Scientific classification
- Kingdom: Animalia
- Phylum: Chordata
- Class: Reptilia
- Order: Squamata
- Suborder: Iguania
- Family: Chamaeleonidae
- Genus: Bradypodion
- Species: B. gutturale
- Binomial name: Bradypodion gutturale (Smith, 1849)
- Synonyms: Chamaeleo gutturalis Smith, 1849 ; Chamaeleon gutturalis Werner, 1911 ; Lophosaura gutturalis Power, 1932 ; Microsaura gutturalis Fitzsimons, 1943 ; Chamaeleo pumilus gutturalis Hillenius, 1959 ; Bradypodion gutturale Raw, 1976;

= Robertson dwarf chameleon =

- Genus: Bradypodion
- Species: gutturale
- Authority: (Smith, 1849)
- Conservation status: LC

Species of lizard

The Robertson dwarf chameleon, also known as the Little Karoo dwarf chameleon, (Bradypodion gutturale) is a chameleon in the genus Bradypodion. It is found in the dry Fynbos and Renosterveld shrub vegetation, in the centre of the Western Cape province, South Africa.

==Description==
A medium-sized dwarf chameleon, with a relatively robust build and a long prehensile tail, it can grow up to 15 cm in length. It is generally grey-olive in colour, but individuals have been found that vary.

==Natural range==
This species occurs in the Little Karoo, and the surrounding mountain ranges, within the Western Cape, South Africa.

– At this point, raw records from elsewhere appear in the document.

(** One call from a well-formed set: it does not panic, keeps the set
    well-formed, and every entry it leaves was there or is the one it added. *)
Lemma apply_op_spec now' s e :
  now' <= e.1 -> wf now' s ->
  exists s', apply_op s e = Some s' /\ wf e.1 s' /\ ttl s' = ttl s /\ limit s' = limit s /\
    (forall d x, expires s' !! d = Some x ->
       expires s !! d = Some x /\ e.1 < x \/ e.2 = OpAdd d /\ x = e.1 + ttl s).
Proof.
  destruct e as [now [c|c]]; unfold apply_op; simpl; intros Hle Hw.
  - destruct (add_spec now now' c s Hle Hw) as (s' & r & -> & Hcase & Hw' & Ht & Hl). simpl.
    exists s'. split_and!; try done. intros d x Hx.
    destruct Hcase as [_ ->|s2 Hnone _ Hs2 ->].
    + left. by apply (pruneExpired_lookup _ _ _ _ _ Hw).
    + simpl in Hx. apply lookup_insert_Some in Hx as [[-> <-]|[_ Hx]]; [by right|left].
      apply (pruneExpired_lookup _ _ _ _ _ Hw).
      destruct Hs2 as [->|[_ Hpop]]; [done|by eapply popOldest_lookup].
  - exists (pruneExpired now s). split_and!; try done.
    + by eapply pruneExpired_wf.
    + by rewrite (pruneExpired_spec _ _ _ Hw).
    + by rewrite (pruneExpired_spec _ _ _ Hw).
    + intros d x Hx. left. by apply (pruneExpired_lookup _ _ _ _ _ Hw).
Qed.

(** [c], expiring at [x], is held with at most [k] younger entries. *)
Definition kept (k : nat) (c : AbandonedCollection) (x : Z) (s : abandonedSet) : Prop :=
  exists l1 l2, order s = l1 ++ c :: l2 /\ (length l2 <= k)%nat /\ expires s !! c = Some x.

Lemma prune_kept now' now k c x s :
  wf now' s -> now < x -> kept k c x s -> kept k c x (pruneExpired now s).
Proof.
  intros Hw Hlt (l1 & l2 & E & Hk & Hx). rewrite (pruneExpired_spec _ _ _ Hw).
  exists (filter (fun c => now < expiry (expires s) c) l1),
         (filter (fun c => now < expiry (expires s) c) l2). simpl. split_and!.
  - rewrite E, filter_app, filter_cons_True; [done|]. by rewrite (expiry_Some _ _ _ Hx).
  - pose proof (length_filter (fun c => now < expiry (expires s) c) l2). lia.
  - by apply map_lookup_filter_Some.
Qed.

Lemma pop_kept k c x s s' :
  limit s <= Z.of_nat (size s) -> Z.of_nat k + 1 < limit s -> NoDup (order s) ->
  popOldest s = Some s' -> kept k c x s -> kept k c x s'.
Proof.
  intros Hfull Hk Hn Hpop (l1 & l2 & E & Hl & Hx). unfold popOldest in Hpop. rewrite E in Hpop.
  unfold size in Hfull. rewrite E in Hfull, Hn. destruct l1 as [|o l1]; simpl in *.
  { lia. }
  injection Hpop as <-. exists l1, l2. simpl. split_and!; try done.
  rewrite lookup_delete_ne; [done|]. intros ->. apply NoDup_cons in Hn as [Hn _]. set_solver.
Qed.

Definition adds (es : list (Z * set_op)) : nat := length (filter is_add es).

(** A held entry survives a call before its expiry while fewer than [limit]
    adds have followed its own. *)
Lemma apply_op_kept now' s e s' k c x :
  wf now' s -> now' <= e.1 -> e.1 < x -> apply_op s e = Some s' ->
  Z.of_nat (k + adds [e]) < limit s -> kept k c x s -> kept (k + adds [e]) c x s'.
Proof.
  destruct e as [now [d|d]]; unfold apply_op, adds, filter; simpl; intros Hw Hle Hx Hs' Hk Hkept;
    pose proof (prune_kept now' now k c x s Hw Hx Hkept) as Hp.
  - destruct (add_spec now now' d s Hle Hw) as (s1 & r & E & Hcase & _). rewrite E in Hs'.
    injection Hs' as <-. destruct Hcase as [_ ->|s2 Hnone _ Hs2 ->].
    { destruct Hp as (l1 & l2 & ? & ? & ?). exists l1, l2. split_and!; [done|lia|done]. }
    assert (kept k c x s2) as (l1 & l2 & E2 & Hl2 & Hx2).
    { destruct Hs2 as [->|[Hfull Hpop]]; [done|].
      pose proof (pruneExpired_wf _ _ _ Hle Hw) as Hw1.
      assert (limit (pruneExpired now s) = limit s) as El by by rewrite (pruneExpired_spec _ _ _ Hw).
      eapply pop_kept; [| |by eapply wf_nodup|done|done]; rewrite El; lia. }
    exists l1, (l2 ++ [d]). simpl. split_and!.
    + by rewrite E2, <- app_assoc.
    + rewrite length_app. simpl. lia.
    + destruct (decide (d = c)) as [->|]; [|by rewrite lookup_insert_ne].
      exfalso. destruct Hp as (? & ? & _ & _ & Hp). congruence.
  - injection Hs' as <-. by rewrite Nat.add_0_r.
Qed.

Lemma run_ops_app s es1 es2 : run_ops s (es1 ++ es2) = run_ops s es1 ≫= fun s' => run_ops s' es2.
Proof.
  revert s. induction es1 as [|e es1 IH]; intros s; [done|]. simpl.
  destruct (apply_op s e); simpl; auto.
Qed.

Lemma run_ops_spec t0 now s0 es :
  wf t0 s0 -> monotone es -> t0 <= now -> Forall (fun e => t0 <= e.1 <= now) es ->
  exists s, run_ops s0 es = Some s /\ wf now s /\ ttl s = ttl s0 /\ limit s = limit s0 /\
    (forall d x, expires s !! d = Some x ->
       expires s0 !! d = Some x \/ exists t, added es d t /\ x = t + ttl s0).
Proof.
  revert t0 s0. induction es as [|e es IH]; intros t0 s0 Hw Hm Hnow Hall; simpl.
  { exists s0. split_and!; auto. by eapply wf_mono. }
  apply StronglySorted_inv in Hm as [Hm Hhd]. apply Forall_cons in Hall as [He Hall].
  destruct (apply_op_spec t0 s0 e ltac:(lia) Hw) as (s1 & -> & Hw1 & Et & El & Hx1). simpl.
  destruct (IH e.1 s1 Hw1 Hm ltac:(lia)) as (s & -> & Hw2 & Et2 & El2 & Hx2).
  { rewrite Forall_forall in *. intros e' He'. specialize (Hhd _ He'). specialize (Hall _ He'). lia. }
  exists s. split_and!; try done; try congruence. intros d x Hx.
  destruct (Hx2 d x Hx) as [Hx'|(t & Ht & ->)].
  - destruct (Hx1 d x Hx') as [[? _]|[Ea ->]]; [by left|right]. exists e.1.
    split; [|done]. unfold added. rewrite <- Ea, <- surjective_pairing. left.
  - right. exists t. rewrite Et. split; [by right|done].
Qed.

Lemma run_ops_kept t0 s0 es s k c x :
  wf t0 s0 -> monotone es -> Forall (fun e => t0 <= e.1 < x) es -> run_ops s0 es = Some s ->
  Z.of_nat (k + adds es) < limit s0 -> kept k c x s0 -> kept (k + adds es) c x s.
Proof.
  revert t0 s0 k. induction es as [|e es IH]; intros t0 s0 k Hw Hm Hall Hrun Hk Hkept; simpl in Hrun.
  { injection Hrun as <-. by rewrite Nat.add_0_r. }
  apply StronglySorted_inv in Hm as [Hm Hhd]. apply Forall_cons in Hall as [He Hall].
  assert (adds (e :: es) = adds [e] + adds es)%nat as Eadds
    by (unfold adds; rewrite !filter_cons; case_decide; done).
  rewrite Eadds in *. rewrite Nat.add_assoc in *.
  destruct (apply_op_spec t0 s0 e ltac:(lia) Hw) as (s1 & E1 & Hw1 & Et & El & _).
  rewrite E1 in Hrun. simpl in Hrun.
  eapply (IH e.1); try done; [..|rewrite El; lia|].
  - rewrite Forall_forall in *. intros e' He'. specialize (Hhd _ He'). specialize (Hall _ He'). lia.
  - eapply (apply_op_kept t0 s0 e); try done; lia.
Qed.

Lemma contains_held now now' c s :
  wf now' s -> (contains now c s).1.2 = true <-> exists x, expires s !! c = Some x /\ now < x.
Proof.
  intros Hw. unfold contains. simpl. rewrite bool_decide_eq_true. unfold is_Some.
  by setoid_rewrite (pruneExpired_lookup _ _ _ _ _ Hw).
Qed.

(** An add of a collection that no earlier add can still cover starts an
    entry with a full TTL. *)
Lemma fresh_add t0 t c s s' r :
  wf t0 s -> t0 <= t -> (forall x, expires s !! c = Some x -> x <= t) ->
  add t c s = Some (s', size s', r) -> kept 0 c (t + ttl s) s'.
Proof.
  intros Hw Hle Hold Hadd. destruct (add_spec t t0 c s Hle Hw) as (s1 & r1 & E & Hcase & _ & _).
  rewrite E in Hadd. injection Hadd as -> _. destruct Hcase as [[x Hx] _|s2 _ _ _ ->].
  - apply (pruneExpired_lookup _ _ _ _ _ Hw) in Hx as [Hx Hlt]. specialize (Hold _ Hx). lia.
  - exists (order s2), []. simpl. split_and!; [done|lia|]. by rewrite lookup_insert_eq.
Qed.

It is recorded as far west as the border of the Cederberg mountains, and as far east as Uniondale. In the south it occurs near the coast in the area of Robertson and on the Agulhas plain.

==Habitat==
It prefers the fynbos vegetation, unlike some other species of dwarf chameleons that are forest-dwellers. It is particularly adapted to dry fynbos, renosterveld and is even found in the transition zones to arid succulent Karoo vegetation. DNA evidence suggests the Robertson chameleon may have diverged from the forest-dwellers several million years ago, coinciding with the retreat of the forests and the spread of dry fynbos.

==Sources==
- Tolley K. and Burger M. 2007. Chameleons of Southern Africa. Struik, Cape Town
- Tolley, K.A. et al. 2006. Biogeographic patterns and phylogeography of dwarf chameleons (Bradypodion) in an African biodiversity hotspot. Molecular Ecology 15:781-793.